Los Angeles Schools on the Brink
Los Angeles School Workers at a demonstration last month. Source: LA Times.
On Tuesday, April 14th, nearly 70,000 employees of the Los Angeles Unified School District (LAUSD) – teachers, bus drivers, cafeteria workers, special education assistants, and even principals – are set to walk off the job in a three-union strike that would close schools for approximately 400,000 students. If it goes as planned, it would be the largest coordinated school labor action in the district’s history. The surface dispute is workers’ pay. The unions are demanding wage increases of around 17% over two years, smaller class sizes, and expanded student services. LAUSD has offered an 8% raise and a one-time 3% bonus, which the unions have rejected as insufficient. SEIU Local 99, which represents bus drivers, cafeteria workers, and classroom aides, reports its members make an average of $35,000 a year, in one of the most expensive cities in the country. But beneath the numbers is an even more uncomfortable story. The district points to a $191 million projected deficit in the 2027-28 school year and a recent vote to potentially lay off 650 employees. The unions point back to the district's $5 billion in reserves, which is far more than California law requires, and argue that LAUSD is manufacturing a crisis to avoid a fair contract. The human stakes are real. Some undocumented and mixed-status families may feel unsafe accessing food distribution sites if schools close, adding another layer of hardship for the city's most vulnerable students.

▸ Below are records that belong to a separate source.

Definition CRM_KPI_LIBRARY : list (string * pyval) :=
  [
   ("sales", PDict [
      ("pipeline_value", PDict
        [("name", PStr "Pipeline Value");
         ("description", PStr "Total value of open opportunities in the sales pipeline");
         ("formula", PStr "SUM(Opportunity.Amount) WHERE Opportunity.Stage.IsFinal = 0");
         ("unit", PStr "currency");
         ("frequency", PStr "daily");
         ("entities", PList [PStr "Opportunity"; PStr "OpportunityStage"])]);
      ("win_rate", PDict
        [("name", PStr "Win Rate");
         ("description", PStr "Percentage of opportunities closed as won");
         ("formula", PStr "(COUNT(Won Opportunities) / COUNT(All Closed Opportunities)) * 100");
         ("unit", PStr "percentage");
         ("frequency", PStr "monthly");
         ("entities", PList [PStr "Opportunity"; PStr "OpportunityStage"])]);
      ("average_deal_size", PDict
        [("name", PStr "Average Deal Size");
         ("description", PStr "Average value of closed-won opportunities");
         ("formula", PStr "AVG(Opportunity.Amount) WHERE Stage.Name = 'Closed won'");
         ("unit", PStr "currency");
         ("frequency", PStr "monthly");
         ("entities", PList [PStr "Opportunity"])]);
      ("sales_cycle_length", PDict
        [("name", PStr "Sales Cycle Length");
         ("description", PStr "Average days from opportunity creation to close");
         ("formula", PStr "AVG(DATEDIFF(day, Opportunity.CreatedOn, Opportunity.CloseDate))");
         ("unit", PStr "days");
         ("frequency", PStr "monthly");
         ("entities", PList [PStr "Opportunity"])]);
      ("lead_conversion_rate", PDict
        [("name", PStr "Lead Conversion Rate");
         ("description", PStr "Percentage of leads converted to opportunities");
         ("formula", PStr "(COUNT(Converted Leads) / COUNT(All Leads)) * 100");
         ("unit", PStr "percentage");
         ("frequency", PStr "monthly");
         ("entities", PList [PStr "Lead"])]);
      ("revenue_by_rep", PDict
        [("name", PStr "Revenue by Sales Rep");
         ("description", PStr "Total closed revenue per sales representative");
         ("formula", PStr "SUM(Opportunity.Amount) GROUP BY OwnerId WHERE Stage = 'Closed won'");
         ("unit", PStr "currency");
         ("frequency", PStr "monthly");
         ("entities", PList [PStr "Opportunity"; PStr "Contact"])]);
      ("quota_attainment", PDict
        [("name", PStr "Quota Attainment");
         ("description", PStr "Percentage of sales quota achieved");
         ("formula", PStr "(Actual Revenue / Target Quota) * 100");
         ("unit", PStr "percentage");
         ("frequency", PStr "monthly");
         ("entities", PList [PStr "Opportunity"; PStr "SalesTarget"])]);
      ("opportunity_velocity", PDict
        [("name", PStr "Opportunity Velocity");
         ("description", PStr "Rate at which opportunities move through pipeline");
         ("formula", PStr "(# Opportunities * Win Rate * Avg Deal) / Sales Cycle");
         ("unit", PStr "currency/day");
         ("frequency", PStr "monthly");
         ("entities", PList [PStr "Opportunity"])])]);
   ("marketing", PDict [
      ("lead_volume", PDict
        [("name", PStr "Lead Volume");
         ("description", PStr "Number of new leads created in period");
         ("formula", PStr "COUNT(Lead) WHERE CreatedOn IN period");
         ("unit", PStr "count");
         ("frequency", PStr "weekly");
         ("entities", PList [PStr "Lead"])]);
      ("lead_source_effectiveness", PDict
        [("name", PStr "Lead Source Effectiveness");
         ("description", PStr "Leads and conversions by source");
         ("formula", PStr "COUNT(Lead) GROUP BY LeadSourceId");
         ("unit", PStr "count");
         ("frequency", PStr "monthly");
         ("entities", PList [PStr "Lead"; PStr "LeadSource"])]);
      ("marketing_qualified_leads", PDict
        [("name", PStr "Marketing Qualified Leads (MQL)");
         ("description", PStr "Leads meeting marketing qualification criteria");
         ("formula", PStr "COUNT(Lead) WHERE QualifyStatus = 'Marketing Qualified'");
         ("unit", PStr "count");
         ("frequency", PStr "weekly");
         ("entities", PList [PStr "Lead"; PStr "QualifyStatus"])]);
      ("cost_per_lead", PDict
        [("name", PStr "Cost Per Lead");
         ("description", PStr "Marketing spend divided by leads generated");
         ("formula", PStr "Marketing Spend / COUNT(Leads)");
         ("unit", PStr "currency");
         ("frequency", PStr "monthly");
         ("entities", PList [PStr "Lead"; PStr "Campaign"])]);
      ("campaign_roi", PDict
        [("name", PStr "Campaign ROI");
         ("description", PStr "Return on investment for marketing campaigns");
         ("formula", PStr "((Revenue - Cost) / Cost) * 100");
         ("unit", PStr "percentage");
         ("frequency", PStr "per_campaign");
         ("entities", PList [PStr "Campaign"; PStr "Opportunity"])])]);
   ("customer_service", PDict [
      ("case_volume", PDict
        [("name", PStr "Case Volume");
         ("description", PStr "Total number of support cases");
         ("formula", PStr "COUNT(Case)");
         ("unit", PStr "count");
         ("frequency", PStr "daily");
         ("entities", PList [PStr "Case"])]);
      ("average_resolution_time", PDict
        [("name", PStr "Average Resolution Time");
         ("description", PStr "Average time to resolve cases");
         ("formula", PStr "AVG(DATEDIFF(hour, Case.RegisteredOn, Case.SolutionDate))");
         ("unit", PStr "hours");
         ("frequency", PStr "weekly");
         ("entities", PList [PStr "Case"])]);
      ("first_response_time", PDict
        [("name", PStr "First Response Time");
         ("description", PStr "Average time to first response on cases");
         ("formula", PStr "AVG(DATEDIFF(minute, Case.RegisteredOn, FirstActivity.StartDate))");
         ("unit", PStr "minutes");
         ("frequency", PStr "daily");
         ("entities", PList [PStr "Case"; PStr "Activity"])]);
      ("customer_satisfaction", PDict
        [("name", PStr "Customer Satisfaction (CSAT)");
         ("description", PStr "Average satisfaction score from case surveys");
         ("formula", PStr "AVG(Case.SatisfactionLevel.Score)");
         ("unit", PStr "score");
         ("frequency", PStr "weekly");
         ("entities", PList [PStr "Case"; PStr "SatisfactionLevel"])]);
      ("sla_compliance", PDict
        [("name", PStr "SLA Compliance Rate");
         ("description", PStr "Percentage of cases resolved within SLA");
         ("formula", PStr "(COUNT(Cases within SLA) / COUNT(All Cases)) * 100");
         ("unit", PStr "percentage");
         ("frequency", PStr "weekly");
         ("entities", PList [PStr "Case"; PStr "ServicePact"])]);
      ("case_backlog", PDict
        [("name", PStr "Case Backlog");
         ("description", PStr "Number of open unresolved cases");
         ("formula", PStr "COUNT(Case) WHERE Status.IsFinal = 0");
         ("unit", PStr "count");
         ("frequency", PStr "daily");
         ("entities", PList [PStr "Case"; PStr "CaseStatus"])]);
      ("escalation_rate", PDict
        [("name", PStr "Escalation Rate");
         ("description", PStr "Percentage of cases that required escalation");
         ("formula", PStr "(COUNT(Escalated Cases) / COUNT(All Cases)) * 100");
         ("unit", PStr "percentage");
         ("frequency", PStr "weekly");
         ("entities", PList [PStr "Case"])])]);
   ("customer_health", PDict [
      ("customer_lifetime_value", PDict
        [("name", PStr "Customer Lifetime Value (CLV)");
         ("description", PStr "Total revenue expected from a customer relationship");
         ("formula", PStr "AVG Revenue per Period * Customer Lifespan");
         ("unit", PStr "currency");
         ("frequency", PStr "quarterly");
         ("entities", PList [PStr "Account"; PStr "Order"; PStr "Opportunity"])]);
      ("churn_rate", PDict
        [("name", PStr "Churn Rate");
         ("description", PStr "Percentage of customers lost in period");
         ("formula", PStr "(Lost Customers / Total Customers at Start) * 100");
         ("unit", PStr "percentage");
         ("frequency", PStr "monthly");
         ("entities", PList [PStr "Account"])]);
      ("net_promoter_score", PDict
        [("name", PStr "Net Promoter Score (NPS)");
         ("description", PStr "Customer loyalty and satisfaction metric");
         ("formula", PStr "% Promoters - % Detractors");
         ("unit", PStr "score");
         ("frequency", PStr "quarterly");
         ("entities", PList [PStr "Contact"; PStr "Survey"])]);
      ("customer_engagement_score", PDict
        [("name", PStr "Customer Engagement Score");
         ("description", PStr "Composite score of customer interaction levels");
         ("formula", PStr "Weighted sum of activities, responses, purchases");
         ("unit", PStr "score");
         ("frequency", PStr "monthly");
         ("entities", PList [PStr "Account"; PStr "Activity"; PStr "Opportunity"])]);
      ("revenue_retention", PDict
        [("name", PStr "Revenue Retention Rate");
         ("description", PStr "Percentage of revenue retained from existing customers");
         ("formula", PStr "((End Revenue - New Revenue) / Start Revenue) * 100");
         ("unit", PStr "percentage");
         ("frequency", PStr "monthly");
         ("entities", PList [PStr "Account"; PStr "Order"])])]);
   ("activity_metrics", PDict [
      ("activities_per_rep", PDict
        [("name", PStr "Activities per Rep");
         ("description", PStr "Number of activities logged per sales rep");
         ("formula", PStr "COUNT(Activity) GROUP BY OwnerId");
         ("unit", PStr "count");
         ("frequency", PStr "weekly");
         ("entities", PList [PStr "Activity"; PStr "Contact"])]);
      ("calls_made", PDict
        [("name", PStr "Calls Made");
         ("description", PStr "Number of call activities completed");
         ("formula", PStr "COUNT(Activity) WHERE Type = 'Call'");
         ("unit", PStr "count");
         ("frequency", PStr "daily");
         ("entities", PList [PStr "Activity"; PStr "ActivityType"])]);
      ("emails_sent", PDict
        [("name", PStr "Emails Sent");
         ("description", PStr "Number of email activities");
         ("formula", PStr "COUNT(Activity) WHERE Type = 'Email'");
         ("unit", PStr "count");
         ("frequency", PStr "daily");
         ("entities", PList [PStr "Activity"; PStr "ActivityType"])]);
      ("meetings_held", PDict
        [("name", PStr "Meetings Held");
         ("description", PStr "Number of meeting activities completed");
         ("formula", PStr "COUNT(Activity) WHERE Type = 'Meeting' AND Status = 'Completed'");
         ("unit", PStr "count");
         ("frequency", PStr "weekly");
         ("entities", PList [PStr "Activity"; PStr "ActivityType"; PStr "ActivityStatus"])])])].
(** ** Scenarios

    A fresh instance over the sample arena on an eight-slot machine with
    block size 4096 (so [shard_block_size_] is 512), and calls to run on
    it. *)
Module Scenario.
Definition fresh : System SimpleArena.t := boot 3 4096 0.

(** The arena mutex is free and so is the shard's. *)
Definition idle : Env := MkEnv true true 0.

(** Another thread holds the arena mutex; the shard's is free. *)
Definition arena_busy : Env := MkEnv false true 0.

(** Another thread holds the shard's mutex; the caller runs on [core]. *)
Definition shard_busy (core : Z) : Env := MkEnv false false core.

Definition calls : list Call :=
  [ MkCall 0 (ReqAllocate 13) arena_busy;
    MkCall 0 (ReqAllocate 2040) arena_busy;
    MkCall 0 (ReqAllocate 16) arena_busy;
    MkCall 0 (ReqAllocate 13) arena_busy;
    MkCall 1 (ReqAllocateAligned 13 0) (shard_busy 5);
    MkCall 1 (ReqAllocateAligned 16 0) (shard_busy 3);
    MkCall 1 (ReqAllocate 24) idle ].

(** Small requests while the arena mutex is busy. *)
Definition small_calls : list Call :=
  [ MkCall 0 (ReqAllocate 13) arena_busy;
    MkCall 1 (ReqAllocateAligned 24 0) arena_busy;
    MkCall 0 (ReqAllocate 0) arena_busy;
    MkCall 2 (ReqAllocate 100) (shard_busy 6) ].

(** The arena after a large request has left 8 bytes of the inline
    block. *)
Definition nearly_full : ConcurrentArena SimpleArena.t :=
  match Allocate (the_arena fresh) 0 arena_busy 2040 with
  | Some o => after o
  | None => the_arena fresh
  end.

(** Slot 0's shard holds a window of 100 bytes at address 8192. *)
Definition hundred : ConcurrentArena SimpleArena.t :=
  set_shard (the_arena fresh) 0 (MkShard 8192 100).
(* ===== verification/_CoqProject ===== *)
-Q . S2P
Prelude.v
Tasks.v
Text.v
Regex.v
Schema.v
Io.v
Errors.v
Settings.v
Saves.v
Downloader.v
Mods.v
Versions.v
Builder.v
Proc.v
Agent.v
Protocol.v
System.v
Handlers.v
Lifecycle.v
Concrete.v
MgmtErrors.v
Order.v
Db.v
Metrics.v
Events.v
Clients.v
Reconnect.v
Links.v
WsServer.v
Auth.v
Discord.v
Rpc.v
Logs.v
Routes.v
Startup.v
EndToEnd.v
World.v
WsClient.v
Witnesses.v
MgmtConcrete.v
MgmtWitnesses.v
HandlerWitnesses.v
SourceTests.v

As of Thursday, both sides remain at the table and mediation sessions are ongoing, with another bargaining session scheduled for Saturday, but no deal has been reached, and the clock is running out. What is unfolding in Los Angeles is a preview of what happens when decades of underinvestment in public education meets a workforce that can no longer afford to absorb the cost. The striking workers are not the cause of this crisis – instead they are its most visible symptom. Tuesday will make that impossible to ignore.